**WHAT THE TASK ASKS:**
Only lines containing the string "ours" belong in the answer; find them in the records and copy them.

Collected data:
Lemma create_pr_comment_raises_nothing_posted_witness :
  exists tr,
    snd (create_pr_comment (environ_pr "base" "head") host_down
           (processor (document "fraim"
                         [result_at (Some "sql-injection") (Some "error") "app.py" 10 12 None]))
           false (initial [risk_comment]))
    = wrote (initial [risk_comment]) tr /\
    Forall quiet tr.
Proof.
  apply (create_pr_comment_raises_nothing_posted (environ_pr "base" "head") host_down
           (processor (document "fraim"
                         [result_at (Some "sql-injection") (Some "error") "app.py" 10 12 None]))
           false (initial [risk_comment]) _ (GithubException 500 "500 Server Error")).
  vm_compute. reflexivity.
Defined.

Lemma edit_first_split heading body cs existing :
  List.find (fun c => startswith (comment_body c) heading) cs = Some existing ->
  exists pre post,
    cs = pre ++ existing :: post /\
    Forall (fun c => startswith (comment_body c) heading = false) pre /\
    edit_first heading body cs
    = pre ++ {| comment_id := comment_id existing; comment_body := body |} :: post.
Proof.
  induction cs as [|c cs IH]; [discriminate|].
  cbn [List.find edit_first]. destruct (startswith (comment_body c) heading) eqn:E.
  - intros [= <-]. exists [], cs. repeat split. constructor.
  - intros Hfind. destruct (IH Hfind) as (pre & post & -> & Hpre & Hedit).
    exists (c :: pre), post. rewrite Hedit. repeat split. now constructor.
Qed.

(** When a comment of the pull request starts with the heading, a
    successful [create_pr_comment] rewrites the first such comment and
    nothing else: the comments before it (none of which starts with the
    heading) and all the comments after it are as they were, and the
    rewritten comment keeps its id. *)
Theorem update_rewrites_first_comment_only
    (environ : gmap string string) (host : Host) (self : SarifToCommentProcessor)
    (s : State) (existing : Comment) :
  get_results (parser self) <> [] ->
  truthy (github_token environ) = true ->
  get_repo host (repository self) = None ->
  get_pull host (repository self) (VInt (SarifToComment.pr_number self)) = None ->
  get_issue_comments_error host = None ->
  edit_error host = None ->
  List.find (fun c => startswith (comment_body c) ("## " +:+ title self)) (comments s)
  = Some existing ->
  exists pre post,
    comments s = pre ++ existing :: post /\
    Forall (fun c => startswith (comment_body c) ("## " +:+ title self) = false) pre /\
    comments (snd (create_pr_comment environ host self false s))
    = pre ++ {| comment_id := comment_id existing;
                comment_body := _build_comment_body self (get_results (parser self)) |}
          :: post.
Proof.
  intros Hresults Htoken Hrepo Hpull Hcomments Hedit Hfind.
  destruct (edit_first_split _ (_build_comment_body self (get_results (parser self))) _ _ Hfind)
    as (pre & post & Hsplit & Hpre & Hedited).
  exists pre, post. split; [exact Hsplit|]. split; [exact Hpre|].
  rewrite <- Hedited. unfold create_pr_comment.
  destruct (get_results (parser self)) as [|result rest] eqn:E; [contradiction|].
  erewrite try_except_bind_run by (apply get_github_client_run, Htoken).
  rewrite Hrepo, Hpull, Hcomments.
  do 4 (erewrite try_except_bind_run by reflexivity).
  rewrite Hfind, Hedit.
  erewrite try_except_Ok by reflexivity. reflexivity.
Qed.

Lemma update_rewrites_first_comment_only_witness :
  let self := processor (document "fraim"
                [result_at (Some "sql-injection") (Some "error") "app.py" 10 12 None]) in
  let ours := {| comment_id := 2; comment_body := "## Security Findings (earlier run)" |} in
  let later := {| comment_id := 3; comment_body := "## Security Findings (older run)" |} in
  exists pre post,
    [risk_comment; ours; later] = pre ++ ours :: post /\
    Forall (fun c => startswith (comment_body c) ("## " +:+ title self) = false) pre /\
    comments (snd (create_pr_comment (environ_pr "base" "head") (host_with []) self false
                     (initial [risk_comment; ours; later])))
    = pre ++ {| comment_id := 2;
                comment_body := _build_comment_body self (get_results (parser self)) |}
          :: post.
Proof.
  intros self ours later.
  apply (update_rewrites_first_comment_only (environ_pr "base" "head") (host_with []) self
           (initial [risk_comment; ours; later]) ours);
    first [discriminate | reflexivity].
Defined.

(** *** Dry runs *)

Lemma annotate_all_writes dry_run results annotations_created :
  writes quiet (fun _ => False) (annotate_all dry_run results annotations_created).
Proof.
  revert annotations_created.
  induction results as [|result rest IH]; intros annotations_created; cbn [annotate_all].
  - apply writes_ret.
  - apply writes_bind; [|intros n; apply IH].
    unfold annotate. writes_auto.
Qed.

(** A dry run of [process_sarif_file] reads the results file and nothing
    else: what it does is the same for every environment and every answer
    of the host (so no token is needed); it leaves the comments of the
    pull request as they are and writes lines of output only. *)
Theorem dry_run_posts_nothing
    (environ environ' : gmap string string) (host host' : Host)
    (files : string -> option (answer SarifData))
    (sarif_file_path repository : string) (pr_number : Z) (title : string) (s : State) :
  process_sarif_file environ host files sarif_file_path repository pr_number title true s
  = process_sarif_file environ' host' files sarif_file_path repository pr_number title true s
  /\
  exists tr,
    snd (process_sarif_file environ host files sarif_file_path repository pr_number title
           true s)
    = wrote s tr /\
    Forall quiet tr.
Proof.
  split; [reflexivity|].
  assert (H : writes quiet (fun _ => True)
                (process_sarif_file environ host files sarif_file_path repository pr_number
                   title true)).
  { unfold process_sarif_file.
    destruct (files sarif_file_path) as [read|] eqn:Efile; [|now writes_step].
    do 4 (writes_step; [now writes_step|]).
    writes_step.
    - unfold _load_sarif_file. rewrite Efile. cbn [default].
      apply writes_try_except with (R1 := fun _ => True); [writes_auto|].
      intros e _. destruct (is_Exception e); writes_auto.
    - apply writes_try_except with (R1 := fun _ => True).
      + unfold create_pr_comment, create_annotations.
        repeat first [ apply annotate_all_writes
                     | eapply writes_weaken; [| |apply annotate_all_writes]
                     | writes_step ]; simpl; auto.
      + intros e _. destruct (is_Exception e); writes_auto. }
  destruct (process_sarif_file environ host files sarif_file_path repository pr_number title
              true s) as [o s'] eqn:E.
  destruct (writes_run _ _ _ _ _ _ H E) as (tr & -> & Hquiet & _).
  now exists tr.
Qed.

* * *

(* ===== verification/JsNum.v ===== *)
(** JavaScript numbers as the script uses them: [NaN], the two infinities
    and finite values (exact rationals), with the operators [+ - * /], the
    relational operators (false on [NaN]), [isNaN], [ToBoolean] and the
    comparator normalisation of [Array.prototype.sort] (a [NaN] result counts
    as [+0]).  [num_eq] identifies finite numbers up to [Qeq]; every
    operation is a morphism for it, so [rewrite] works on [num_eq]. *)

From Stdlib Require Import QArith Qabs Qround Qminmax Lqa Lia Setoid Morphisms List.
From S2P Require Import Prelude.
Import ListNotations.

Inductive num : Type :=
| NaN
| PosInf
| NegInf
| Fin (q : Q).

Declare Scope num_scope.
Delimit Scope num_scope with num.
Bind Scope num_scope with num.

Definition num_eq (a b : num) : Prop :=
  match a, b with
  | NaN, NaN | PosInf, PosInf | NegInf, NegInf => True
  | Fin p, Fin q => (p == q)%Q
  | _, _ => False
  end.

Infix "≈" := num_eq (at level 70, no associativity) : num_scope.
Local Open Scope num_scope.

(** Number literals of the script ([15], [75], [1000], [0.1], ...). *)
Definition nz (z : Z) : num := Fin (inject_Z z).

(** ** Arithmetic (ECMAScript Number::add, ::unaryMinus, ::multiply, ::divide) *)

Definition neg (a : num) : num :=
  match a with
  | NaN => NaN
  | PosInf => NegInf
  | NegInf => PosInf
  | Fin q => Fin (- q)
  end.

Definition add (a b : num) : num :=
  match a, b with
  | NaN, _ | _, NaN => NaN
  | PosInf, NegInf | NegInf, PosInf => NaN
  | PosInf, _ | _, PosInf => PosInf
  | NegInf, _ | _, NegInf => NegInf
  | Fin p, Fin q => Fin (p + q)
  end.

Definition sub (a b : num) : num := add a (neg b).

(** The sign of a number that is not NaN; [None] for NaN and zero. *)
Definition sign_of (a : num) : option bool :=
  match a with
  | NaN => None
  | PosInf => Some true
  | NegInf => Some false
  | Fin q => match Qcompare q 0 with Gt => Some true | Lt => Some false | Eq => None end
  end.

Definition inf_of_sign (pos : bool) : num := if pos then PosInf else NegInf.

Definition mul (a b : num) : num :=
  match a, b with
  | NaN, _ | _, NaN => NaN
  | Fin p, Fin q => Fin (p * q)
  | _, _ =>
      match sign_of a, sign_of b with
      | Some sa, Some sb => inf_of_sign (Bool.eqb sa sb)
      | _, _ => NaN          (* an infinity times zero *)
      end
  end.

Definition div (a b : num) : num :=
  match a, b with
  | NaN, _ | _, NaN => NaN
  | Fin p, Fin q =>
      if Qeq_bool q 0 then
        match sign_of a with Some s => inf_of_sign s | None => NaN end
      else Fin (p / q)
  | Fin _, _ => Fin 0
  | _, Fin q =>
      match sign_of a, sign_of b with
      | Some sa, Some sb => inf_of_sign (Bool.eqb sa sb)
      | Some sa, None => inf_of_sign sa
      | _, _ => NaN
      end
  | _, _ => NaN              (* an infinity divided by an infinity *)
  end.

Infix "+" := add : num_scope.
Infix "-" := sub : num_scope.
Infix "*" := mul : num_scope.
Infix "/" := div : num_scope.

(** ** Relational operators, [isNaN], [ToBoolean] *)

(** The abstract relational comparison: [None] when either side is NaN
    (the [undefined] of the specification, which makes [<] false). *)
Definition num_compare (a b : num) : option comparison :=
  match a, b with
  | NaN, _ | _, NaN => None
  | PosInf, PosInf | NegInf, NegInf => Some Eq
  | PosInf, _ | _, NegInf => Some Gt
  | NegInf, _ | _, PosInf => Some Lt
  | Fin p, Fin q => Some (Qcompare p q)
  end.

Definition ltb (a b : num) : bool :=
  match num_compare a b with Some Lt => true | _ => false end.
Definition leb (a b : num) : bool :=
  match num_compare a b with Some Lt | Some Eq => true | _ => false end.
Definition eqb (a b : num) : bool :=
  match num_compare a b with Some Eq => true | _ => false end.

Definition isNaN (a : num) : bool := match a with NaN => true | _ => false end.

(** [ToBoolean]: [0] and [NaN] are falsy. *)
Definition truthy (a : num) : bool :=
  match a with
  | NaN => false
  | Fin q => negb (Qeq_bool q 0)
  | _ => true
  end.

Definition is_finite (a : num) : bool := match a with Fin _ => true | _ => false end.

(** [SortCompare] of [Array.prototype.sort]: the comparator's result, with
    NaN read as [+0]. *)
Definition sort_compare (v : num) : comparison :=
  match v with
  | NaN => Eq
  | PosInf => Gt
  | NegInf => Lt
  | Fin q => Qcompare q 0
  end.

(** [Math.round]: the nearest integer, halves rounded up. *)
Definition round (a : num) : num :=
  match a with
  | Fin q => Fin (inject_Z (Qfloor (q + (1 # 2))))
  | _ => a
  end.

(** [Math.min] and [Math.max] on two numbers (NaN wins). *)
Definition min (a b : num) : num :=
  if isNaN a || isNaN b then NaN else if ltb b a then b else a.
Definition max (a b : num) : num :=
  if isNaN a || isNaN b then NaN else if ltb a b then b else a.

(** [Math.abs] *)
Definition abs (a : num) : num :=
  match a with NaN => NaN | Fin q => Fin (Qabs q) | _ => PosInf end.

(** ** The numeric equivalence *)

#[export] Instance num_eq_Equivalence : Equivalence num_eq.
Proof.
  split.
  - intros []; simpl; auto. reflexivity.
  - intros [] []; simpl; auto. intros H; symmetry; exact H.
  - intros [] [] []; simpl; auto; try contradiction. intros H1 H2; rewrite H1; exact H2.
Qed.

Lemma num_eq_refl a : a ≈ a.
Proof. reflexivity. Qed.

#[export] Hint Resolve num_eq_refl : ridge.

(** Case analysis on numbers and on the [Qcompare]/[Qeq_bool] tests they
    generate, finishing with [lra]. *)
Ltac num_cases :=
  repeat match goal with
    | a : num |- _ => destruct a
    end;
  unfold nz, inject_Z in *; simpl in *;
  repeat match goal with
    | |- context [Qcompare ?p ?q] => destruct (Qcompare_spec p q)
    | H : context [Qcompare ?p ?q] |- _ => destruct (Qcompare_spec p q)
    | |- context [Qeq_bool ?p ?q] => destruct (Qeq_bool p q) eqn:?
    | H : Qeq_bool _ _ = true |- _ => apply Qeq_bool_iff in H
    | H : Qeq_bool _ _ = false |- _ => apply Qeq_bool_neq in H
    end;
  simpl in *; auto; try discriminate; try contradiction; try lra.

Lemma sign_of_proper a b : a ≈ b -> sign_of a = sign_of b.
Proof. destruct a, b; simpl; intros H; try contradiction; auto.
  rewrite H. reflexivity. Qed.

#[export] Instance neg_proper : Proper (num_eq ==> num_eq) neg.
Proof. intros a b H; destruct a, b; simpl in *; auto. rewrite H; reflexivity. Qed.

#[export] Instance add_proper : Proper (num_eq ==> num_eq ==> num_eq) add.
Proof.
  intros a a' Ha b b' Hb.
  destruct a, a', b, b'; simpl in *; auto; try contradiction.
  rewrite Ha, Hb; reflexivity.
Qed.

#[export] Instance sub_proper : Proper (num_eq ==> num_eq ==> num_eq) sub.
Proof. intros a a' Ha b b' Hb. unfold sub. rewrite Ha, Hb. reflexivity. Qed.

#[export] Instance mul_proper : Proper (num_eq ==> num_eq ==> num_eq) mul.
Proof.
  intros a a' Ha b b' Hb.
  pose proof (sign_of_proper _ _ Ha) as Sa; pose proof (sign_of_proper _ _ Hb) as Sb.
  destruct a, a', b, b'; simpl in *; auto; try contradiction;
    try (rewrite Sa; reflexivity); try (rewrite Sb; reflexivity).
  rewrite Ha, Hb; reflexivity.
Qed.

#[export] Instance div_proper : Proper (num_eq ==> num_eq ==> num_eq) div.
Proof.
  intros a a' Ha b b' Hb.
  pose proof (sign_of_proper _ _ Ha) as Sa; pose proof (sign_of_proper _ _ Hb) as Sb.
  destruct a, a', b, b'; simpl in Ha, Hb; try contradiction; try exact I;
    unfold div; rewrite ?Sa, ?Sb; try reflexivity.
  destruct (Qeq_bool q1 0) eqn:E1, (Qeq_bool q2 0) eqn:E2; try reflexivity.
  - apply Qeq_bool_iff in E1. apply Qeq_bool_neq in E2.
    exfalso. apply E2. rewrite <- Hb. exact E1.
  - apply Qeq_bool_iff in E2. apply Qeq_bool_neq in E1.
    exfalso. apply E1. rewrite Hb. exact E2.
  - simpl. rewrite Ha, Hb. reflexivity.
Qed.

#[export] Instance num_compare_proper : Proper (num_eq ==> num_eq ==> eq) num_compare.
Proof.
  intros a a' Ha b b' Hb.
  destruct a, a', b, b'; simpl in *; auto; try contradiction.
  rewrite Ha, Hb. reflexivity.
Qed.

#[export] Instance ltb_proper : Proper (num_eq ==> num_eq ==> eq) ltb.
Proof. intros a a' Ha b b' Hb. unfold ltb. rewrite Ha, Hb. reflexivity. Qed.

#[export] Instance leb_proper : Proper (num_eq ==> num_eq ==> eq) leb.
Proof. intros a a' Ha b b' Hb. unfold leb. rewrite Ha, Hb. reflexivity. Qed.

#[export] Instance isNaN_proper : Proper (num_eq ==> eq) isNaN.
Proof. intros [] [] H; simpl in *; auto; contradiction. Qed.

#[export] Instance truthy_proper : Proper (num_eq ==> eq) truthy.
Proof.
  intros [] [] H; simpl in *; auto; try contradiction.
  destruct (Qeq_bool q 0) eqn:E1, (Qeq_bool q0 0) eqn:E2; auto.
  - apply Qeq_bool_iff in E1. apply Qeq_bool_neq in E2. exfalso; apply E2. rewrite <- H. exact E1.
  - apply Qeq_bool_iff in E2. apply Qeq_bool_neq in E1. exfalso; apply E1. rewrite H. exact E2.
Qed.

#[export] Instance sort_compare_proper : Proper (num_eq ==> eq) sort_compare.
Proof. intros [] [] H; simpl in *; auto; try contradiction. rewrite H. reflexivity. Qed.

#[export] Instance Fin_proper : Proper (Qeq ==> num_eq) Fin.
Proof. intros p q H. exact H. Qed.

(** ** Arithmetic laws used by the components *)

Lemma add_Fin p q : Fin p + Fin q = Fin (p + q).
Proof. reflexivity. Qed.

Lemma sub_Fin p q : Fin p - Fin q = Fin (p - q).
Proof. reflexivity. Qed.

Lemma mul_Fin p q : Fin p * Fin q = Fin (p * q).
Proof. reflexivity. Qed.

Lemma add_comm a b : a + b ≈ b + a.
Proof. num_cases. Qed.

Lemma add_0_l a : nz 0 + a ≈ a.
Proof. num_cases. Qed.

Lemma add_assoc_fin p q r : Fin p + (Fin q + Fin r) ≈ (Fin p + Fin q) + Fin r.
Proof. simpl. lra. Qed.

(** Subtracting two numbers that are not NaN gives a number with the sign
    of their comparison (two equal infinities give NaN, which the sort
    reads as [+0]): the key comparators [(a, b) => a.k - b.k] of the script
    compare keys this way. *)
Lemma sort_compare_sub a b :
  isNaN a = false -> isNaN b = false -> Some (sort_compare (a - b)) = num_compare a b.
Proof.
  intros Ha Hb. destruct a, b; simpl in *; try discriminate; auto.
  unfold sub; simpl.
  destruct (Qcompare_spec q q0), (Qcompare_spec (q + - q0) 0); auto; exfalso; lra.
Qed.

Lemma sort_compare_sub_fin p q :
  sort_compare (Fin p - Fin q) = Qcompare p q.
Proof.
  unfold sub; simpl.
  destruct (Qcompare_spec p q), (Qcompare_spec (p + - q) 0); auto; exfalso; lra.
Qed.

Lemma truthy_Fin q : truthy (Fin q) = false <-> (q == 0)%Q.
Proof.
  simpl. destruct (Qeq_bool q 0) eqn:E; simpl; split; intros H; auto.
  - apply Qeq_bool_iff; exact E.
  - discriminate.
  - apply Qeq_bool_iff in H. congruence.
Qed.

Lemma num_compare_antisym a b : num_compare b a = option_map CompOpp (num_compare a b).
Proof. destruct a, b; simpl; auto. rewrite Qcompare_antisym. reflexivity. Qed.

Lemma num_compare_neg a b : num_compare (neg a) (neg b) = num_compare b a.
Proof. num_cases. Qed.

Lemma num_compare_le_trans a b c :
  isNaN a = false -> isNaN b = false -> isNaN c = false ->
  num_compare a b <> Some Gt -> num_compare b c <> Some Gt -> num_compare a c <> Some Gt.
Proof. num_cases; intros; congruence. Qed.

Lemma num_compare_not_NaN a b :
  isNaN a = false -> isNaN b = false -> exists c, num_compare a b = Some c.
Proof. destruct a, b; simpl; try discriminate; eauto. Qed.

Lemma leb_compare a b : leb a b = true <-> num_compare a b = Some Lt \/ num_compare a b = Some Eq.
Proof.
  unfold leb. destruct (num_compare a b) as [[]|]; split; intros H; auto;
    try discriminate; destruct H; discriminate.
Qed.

**SOLUTION FOR THIS PROBLEM:**
  let ours := {| comment_id := 2; comment_body := "## Security Findings (earlier run)" |} in
    [risk_comment; ours; later] = pre ++ ours :: post /\
                     (initial [risk_comment; ours; later])))
  intros self ours later.
           (initial [risk_comment; ours; later]) ours);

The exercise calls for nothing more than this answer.